(** ** The relation *)

(** The two states agree on everything that is not of tenant [t]'s grants, counters and events. *)
Record grants_isolated (t : uuid) (d d' : db) : Prop := {
  gi_grants : not_of g_tenant_id t (permission_grants d') = not_of g_tenant_id t (permission_grants d);
  gi_counters : not_of b_tenant_id t (budget_counters d') = not_of b_tenant_id t (budget_counters d);
  gi_events : not_of e_tenant_id t (audit_events d') = not_of e_tenant_id t (audit_events d);
  gi_heads : not_of c_tenant_id t (audit_chain_state d') = not_of c_tenant_id t (audit_chain_state d);
  gi_rest : (tenants d', operators d', sessions d', agents d', services d') =
            (tenants d, operators d, sessions d, agents d, services d);
  gi_rest' : (email_services d', email_permission_grants d', agent_secrets d', agent_secret_grants d', service_api_keys d') =
             (email_services d, email_permission_grants d, agent_secrets d, agent_secret_grants d, service_api_keys d);
  gi_platform : platform_tables d' = platform_tables d }.

(** What a grant is about, and what a counter counts. *)
Definition grant_key (g : grant_row) : uuid * uuid * uuid * string :=
  (g_tenant_id g, g_agent_id g, g_service_id g, g_action g).
Definition counter_key (b : counter_row) : uuid * Z := (b_permission_id b, b_period_start b).

Record permissions_ok (d : db) : Prop := {
  po_id : List.NoDup (map g_id (permission_grants d));
  po_key : List.NoDup (map grant_key (permission_grants d));
  po_slot : List.NoDup (map counter_key (budget_counters d));
  po_counter : forall b, In b (budget_counters d) ->
    exists g, In g (permission_grants d) /\ g_id g = b_permission_id b /\ g_tenant_id g = b_tenant_id b }.

Definition perms_confined `{Sha256} `{Env} (t : uuid) (d d' : db) : Prop :=
  chains_kept d d' /\ (permissions_ok d -> permissions_ok d' /\ grants_isolated t d d').

#[export] Instance perms_confined_preorder `{Sha256} `{Env} t : PreOrder (perms_confined t).
Proof.
  split.
  - intros d. split; [reflexivity|]. intros Hg. by repeat split; destruct Hg.
  - intros d1 d2 d3 [C1 I1] [C2 I2]. split; [by transitivity d2|]. intros Hg.
    destruct (I1 Hg) as [Hg2 J1]. destruct (I2 Hg2) as [Hg3 J2]. split; [done|].
    destruct J1, J2. split; congruence.
Qed.

(** ** The statements *)

Section Steps.
Context `{E : Env} `{V : Vault} `{Sha : Sha256}.
Context (t : uuid) (Ht : (t < uuid_limit)%N).
Abbreviation conf := (perms_confined t).

Lemma perms_confined_of d d' :
  audit_events d' = audit_events d -> audit_chain_state d' = audit_chain_state d ->
  (permissions_ok d -> permissions_ok d' /\ grants_isolated t d d') -> conf d d'.
Proof.
  intros E1 E2 HI. split; [|done]. intros u Hu [H1 H2 H3].
  split; unfold chain_state_of, events_of in *; by rewrite ?E1, ?E2.
Qed.

(** A grant of the tenant with this identifier exists. *)
Definition grant_here (pid : uuid) (d : db) : Prop :=
  exists g, In g (permission_grants d) /\ g_id g = pid /\ g_tenant_id g = t.

Lemma NoDup_snoc {A} (l : list A) x : List.NoDup l -> ~ In x l -> List.NoDup (l ++ [x])%list.
Proof.
  intros Hl Hx. apply NoDup_ListNoDup, NoDup_app. split; [by apply NoDup_ListNoDup|].
  split; [|apply NoDup_singleton]. intros y Hy. rewrite list_elem_of_singleton. intros ->.
  by apply Hx, list_elem_of_In.
Qed.

Lemma confined_insert_grant_row g d d' :
  g_tenant_id g = t -> ~ In (grant_key g) (map grant_key (permission_grants d)) ->
  insert_db permission_grants_t g d = Ok d' -> conf d d'.
Proof.
  intros Hg Hkey H. unfold insert_db in H. destruct (tb_check permission_grants_t d g) eqn:Ec; [done|].
  apply Ok_inj in H. subst d'. apply perms_confined_of; [done..|]. intros [Hi Hk Hs Hc].
  cbn [tb_check permission_grants_t first_violation] in Ec.
  destruct (fresh g_id (g_id g) _) eqn:Ef; [|done]. apply fresh_spec in Ef.
  split; split; db_fields; try done.
  - rewrite map_app. by apply NoDup_snoc.
  - rewrite map_app. by apply NoDup_snoc.
  - intros b Hb. destruct (Hc b Hb) as (x & Hx & Ex). exists x. split; [|done]. apply in_or_app. by left.
  - by apply not_of_snoc.
Qed.

Lemma confined_update_grants p f d :
  (forall r, p r = true -> g_tenant_id r = t) ->
  (forall r, g_id (f r) = g_id r /\ grant_key (f r) = grant_key r) ->
  conf d (update_db permission_grants_t p f d).
Proof.
  intros Hp Hf. unfold update_db. apply perms_confined_of; [done..|]. intros [Hi Hk Hs Hc].
  assert (Hten : forall r, g_tenant_id (f r) = g_tenant_id r) by (intros r; destruct (Hf r) as [_ H]; by injection H).
  assert (Hm : forall {A} (k : grant_row -> A), (forall r, k (f r) = k r) ->
    map k (map (fun r => if p r then f r else r) (permission_grants d)) = map k (permission_grants d)).
  { intros A k E1. rewrite map_map. apply map_ext. intros r. by destruct (p r). }
  split; split; db_fields; try done.
  - rewrite Hm; [done|]. by intros r; apply Hf.
  - rewrite Hm; [done|]. by intros r; apply Hf.
  - intros b Hb. destruct (Hc b Hb) as (x & Hx & E1 & E2). exists (if p x then f x else x).
    split; [by apply in_map_iff; exists x|]. destruct (p x); [|done]. by rewrite Hten, (proj1 (Hf x)).
  - apply not_of_map; intros r; destruct (p r) eqn:Er; try done. intros Hne. by apply Hp in Er.
Qed.

Lemma confined_delete_grant_rows p d :
  (forall r, p r = true -> g_tenant_id r = t) -> conf d (delete_db permission_grants_t p d).
Proof.
  intros Hp. unfold delete_db. apply perms_confined_of; [done..|]. intros [Hi Hk Hs Hc].
  split; split; db_fields; try done; try by apply NoDup_map_filter.
  - intros b Hb. apply filter_In in Hb as [Hb Hgone]. destruct (Hc b Hb) as (x & Hx & E1 & E2).
    exists x. split; [|done]. apply filter_In. split; [done|]. apply negb_true_iff in Hgone.
    destruct (p x) eqn:Ex; [exfalso|done]. revert Hgone. apply not_false_iff_true, existsb_exists.
    exists (g_id x). split; [|by rewrite E1, N.eqb_refl]. by apply in_map, filter_In.
  - apply not_of_filter. intros r _ Hr. destruct (p r) eqn:Er; [by apply Hp in Er|done].
  - apply not_of_filter. intros b Hb Hne. destruct (Hc b Hb) as (x & Hx & E1 & E2).
    apply negb_true_iff, not_true_is_false. intros Hex. apply existsb_exists in Hex as (id & Hid & Heq).
    apply N.eqb_eq in Heq. subst id. apply in_map_iff in Hid as (x' & E3 & Hx3).
    apply filter_In in Hx3 as [Hx3 Hpx]. apply Hp in Hpx.
    assert (x' = x); [|congruence]. apply (NoDup_key_unique g_id (permission_grants d)); [done..|congruence].
Qed.

Lemma confined_insert_counter b d d' :
  b_tenant_id b = t -> grant_here (b_permission_id b) d ->
  insert_db budget_counters_t b d = Ok d' -> conf d d'.
Proof.
  intros Hb (g & Hg & E1 & E2) H. unfold insert_db in H. destruct (tb_check budget_counters_t d b) eqn:Ec; [done|].
  apply Ok_inj in H. subst d'. apply perms_confined_of; [done..|]. intros [Hi Hk Hs Hc].
  cbn [tb_check budget_counters_t first_violation] in Ec. destruct (forallb _ _) eqn:Ef; [|done].
  split; split; db_fields; try done.
  - rewrite map_app. apply NoDup_snoc; [done|]. intros Hin. apply in_map_iff in Hin as (b' & Hk' & Hb').
    rewrite forallb_forall in Ef. apply Ef in Hb'. injection Hk' as E3 E4. by rewrite E3, E4, N.eqb_refl, Z.eqb_refl in Hb'.
  - intros b' Hin. apply in_app_or in Hin as [Hin|[<-|[]]]; [by apply Hc|]. exists g. by rewrite Hb.
  - by apply not_of_snoc.
Qed.

Lemma confined_update_counters p f d :
  (forall b, p b = true -> b_tenant_id b = t) ->
  (forall b, counter_key (f b) = counter_key b /\ b_tenant_id (f b) = b_tenant_id b) ->
  conf d (update_db budget_counters_t p f d).
Proof.
  intros Hp Hf. unfold update_db. apply perms_confined_of; [done..|]. intros [Hi Hk Hs Hc].
  split; split; db_fields; try done.
  - rewrite map_map. erewrite map_ext; [exact Hs|]. intros b. destruct (p b); [by apply Hf|done].
  - intros b Hin. apply in_map_iff in Hin as (b' & <- & Hb'). destruct (Hc b' Hb') as (g & Hg & E1 & E2). exists g.
    destruct (p b'); [|done]. destruct (Hf b') as [H1 ->]. injection H1 as -> _. done.
  - apply not_of_map; intros b; destruct (p b) eqn:Er; try done; [by intros; apply Hf|]. intros Hne. by apply Hp in Er.
Qed.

::::

Of the entries above, transcribe exactly those lines that fall between the line containing "intros Hg Hkey" and the line containing "f x else x).", together with those two lines.

*TASK OUTPUT*:
  intros Hg Hkey H. unfold insert_db in H. destruct (tb_check permission_grants_t d g) eqn:Ec; [done|].
  apply Ok_inj in H. subst d'. apply perms_confined_of; [done..|]. intros [Hi Hk Hs Hc].
  cbn [tb_check permission_grants_t first_violation] in Ec.
  destruct (fresh g_id (g_id g) _) eqn:Ef; [|done]. apply fresh_spec in Ef.
  split; split; db_fields; try done.
  - rewrite map_app. by apply NoDup_snoc.
  - rewrite map_app. by apply NoDup_snoc.
  - intros b Hb. destruct (Hc b Hb) as (x & Hx & Ex). exists x. split; [|done]. apply in_or_app. by left.
  - by apply not_of_snoc.
Qed.

Lemma confined_update_grants p f d :
  (forall r, p r = true -> g_tenant_id r = t) ->
  (forall r, g_id (f r) = g_id r /\ grant_key (f r) = grant_key r) ->
  conf d (update_db permission_grants_t p f d).
Proof.
  intros Hp Hf. unfold update_db. apply perms_confined_of; [done..|]. intros [Hi Hk Hs Hc].
  assert (Hten : forall r, g_tenant_id (f r) = g_tenant_id r) by (intros r; destruct (Hf r) as [_ H]; by injection H).
  assert (Hm : forall {A} (k : grant_row -> A), (forall r, k (f r) = k r) ->
    map k (map (fun r => if p r then f r else r) (permission_grants d)) = map k (permission_grants d)).
  { intros A k E1. rewrite map_map. apply map_ext. intros r. by destruct (p r). }
  split; split; db_fields; try done.
  - rewrite Hm; [done|]. by intros r; apply Hf.
  - rewrite Hm; [done|]. by intros r; apply Hf.
  - intros b Hb. destruct (Hc b Hb) as (x & Hx & E1 & E2). exists (if p x then f x else x).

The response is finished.